Ça ne rapporterait probablement pas de bénéfices de sitôt. Dans son monde précédent, le stylo à bille effaçable à succès avait mis dix ans à être développé — et au début, les inventeurs n'avaient même pas prévu que l'encre devienne invisible par frottement ; ils avaient seulement trouvé amusant que le frottement la fasse changer de couleur. Financer quelque chose d'incertain pouvait quand même valoir le coup. …Bien sûr, c'est facile à dire, vu l'immense richesse de la famille Jurnova. Vraiment, merci de m'indulger.
« Je ferai établir un contrat écrit. Veuillez l'examiner attentivement et le signer si les conditions vous conviennent. » « Merci, je le ferai. »
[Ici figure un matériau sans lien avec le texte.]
Definition createSignatureMessage (currency rate source : string) : string :=
  "SF-PRICE-" +:+ currency +:+ "-" +:+ rate +:+ "-" +:+ source.

Definition classifyError (error : js_error) : string :=
  let msg := toLowerCase (err_message error) in
  if str_includes msg "timeout" then "timeout"
  else if str_includes msg "validation" then "validation"
  else if str_includes msg "expired" then "expired"
  else if str_includes msg "not found" then "not_found"
  else "unknown".

Definition id_str (n : Z) : string := pretty n.

Section service.
Context {DP DS H Dec : Type}.
Context `{!PrismaTable Z (MultiSigPrice Dec) DP}.
Context `{!PrismaTable (Z * string) MultiSigSignature DS} `{!SigningWorld H}.
Context (dec_of_number : number → Dec) (dec_toString : Dec → string) (dec_toNumber : Dec → number).
Context (self : MultiSigService).

Notation run := (M (svc (DP * DS) H)).

Definition ms_new_Date : run Z := λ w, (Ok (sw_now (svc_env w)), w).
Definition find_price (id : Z) : run (option (MultiSigPrice Dec)) :=
  query (λ d, findUnique id d.1).
Definition update_price (id : Z) (f : MultiSigPrice Dec → MultiSigPrice Dec) :
    run (MultiSigPrice Dec) := on_db (on_fst (update id f)).

Definition set_status (status : string) (p : MultiSigPrice Dec) : MultiSigPrice Dec :=
  mkPrice (mp_id p) (mp_priceReviewId p) (mp_currency p) (mp_rate p) (mp_source p) status
    (mp_requiredSignatures p) (mp_collectedSignatures p) (mp_memoId p) (mp_stellarTxHash p)
    (mp_submittedAt p) (mp_requestedAt p) (mp_expiresAt p).

(** [{ collectedSignatures: { increment: 1 } }] *)
Definition increment_collected (p : MultiSigPrice Dec) : MultiSigPrice Dec :=
  mkPrice (mp_id p) (mp_priceReviewId p) (mp_currency p) (mp_rate p) (mp_source p) (mp_status p)
    (mp_requiredSignatures p) (mp_collectedSignatures p + 1) (mp_memoId p) (mp_stellarTxHash p)
    (mp_submittedAt p) (mp_requestedAt p) (mp_expiresAt p).

Definition set_submission (memoId stellarTxHash : string) (t : Z) (p : MultiSigPrice Dec) :
    MultiSigPrice Dec :=
  mkPrice (mp_id p) (mp_priceReviewId p) (mp_currency p) (mp_rate p) (mp_source p) (mp_status p)
    (mp_requiredSignatures p) (mp_collectedSignatures p) (Some memoId) (Some stellarTxHash)
    (Some t) (mp_requestedAt p) (mp_expiresAt p).

Definition createMultiSigRequest (priceReviewId : Z) (currency : string) (rate : number)
    (source memoId : string) : run SignatureRequest :=
  t <- ms_new_Date ;;
  created <- on_db (on_fst (create (λ id,
    mkPrice id priceReviewId currency (dec_of_number rate) source "PENDING"
      (REQUIRED_SIGNATURES self) 0 (Some memoId) None None t (t + SIGNATURE_EXPIRY_MS)))) ;;
  ret (mkSignatureRequest (mp_id created) currency rate source memoId (REQUIRED_SIGNATURES self)).

Definition approveMultiSigPrice (id : Z) : run unit :=
  update_price id (set_status "APPROVED") ;;; ret tt.

(** The insertion of a signature; a duplicate signer (P2002) is not an error. *)
Definition store_signature (id : Z) (key name signature : string) : run bool :=
  try_catch
    (on_db (on_snd (createUnique (id, key) (mkSignature id key name signature))) ;;; ret true)
    (λ error, if decide (err_code error = Some P2002) then ret false else throw error).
Hormis Toma, les autres candidats auraient leurs compétences évaluées par Lev ; s'ils atteignaient les standards de Murano, ils seraient embauchés. Le cadre pour les futures opérations de l'atelier était maintenant complet.
« Lev, je suis désolée de quitter la capitale juste au moment où l'atelier démarre. » « Pas du tout, ma dame. Vous avez tout préparé pour nous. À partir de maintenant, je confierai le côté commercial aux spécialistes et me consacrerai à la fabrication de stylos en verre pour Sa Majesté l'Impératrice et le Duc de Jursein. J'ai l'impression de rêver. » « C'est tout grâce à votre propre talent et votre habileté. Même pendant mon absence de la capitale, ne vous absorbez pas tant dans le travail que vous en négligiez votre santé, d'accord ? » « Oui, ma dame. »
S'inclinant profondément, tendit à Ekaterina une longue boîte fine.
« Euh — après avoir fini le stylo en verre de Sa Majesté, j'avais du temps libre, alors j'ai fait ça pour m'amuser. …Veuillez l'accepter, si vous le voulez. » « Oh ! »
En ouvrant la boîte, Ekaterina poussa un cri de ravissement. À l'intérieur reposait une unique parure de cheveux en forme de rose bleue, entièrement façonnée en verre bleu.
« Comme c'est beau… Créer une chose pareille rien que pour une pause — vous êtes vraiment un génie, Lev. Je suis profondément touchée. Combien vous dois-je ? » « Non, je vous en prie ! Je voulais seulement que vous l'ayez. Considérez ça comme un gage de ma gratitude. » « Comme c'est gentil. Vous êtes vraiment une âme douce, Lev. »
Quand Ekaterina lui sourit, Lev devint écarlate et baissa les yeux. Toma, sentant quelque chose, lui donna une tape complice dans le dos.
Ils ne se connaissent que depuis cinq minutes et ils sont déjà aussi proches, hein. On dirait que l'ambiance de travail à l'atelier Murano sera excellente !
Ekaterina observait les deux avec un large sourire. Son esprit, comme toujours, pointait dans toutes les mauvaises directions.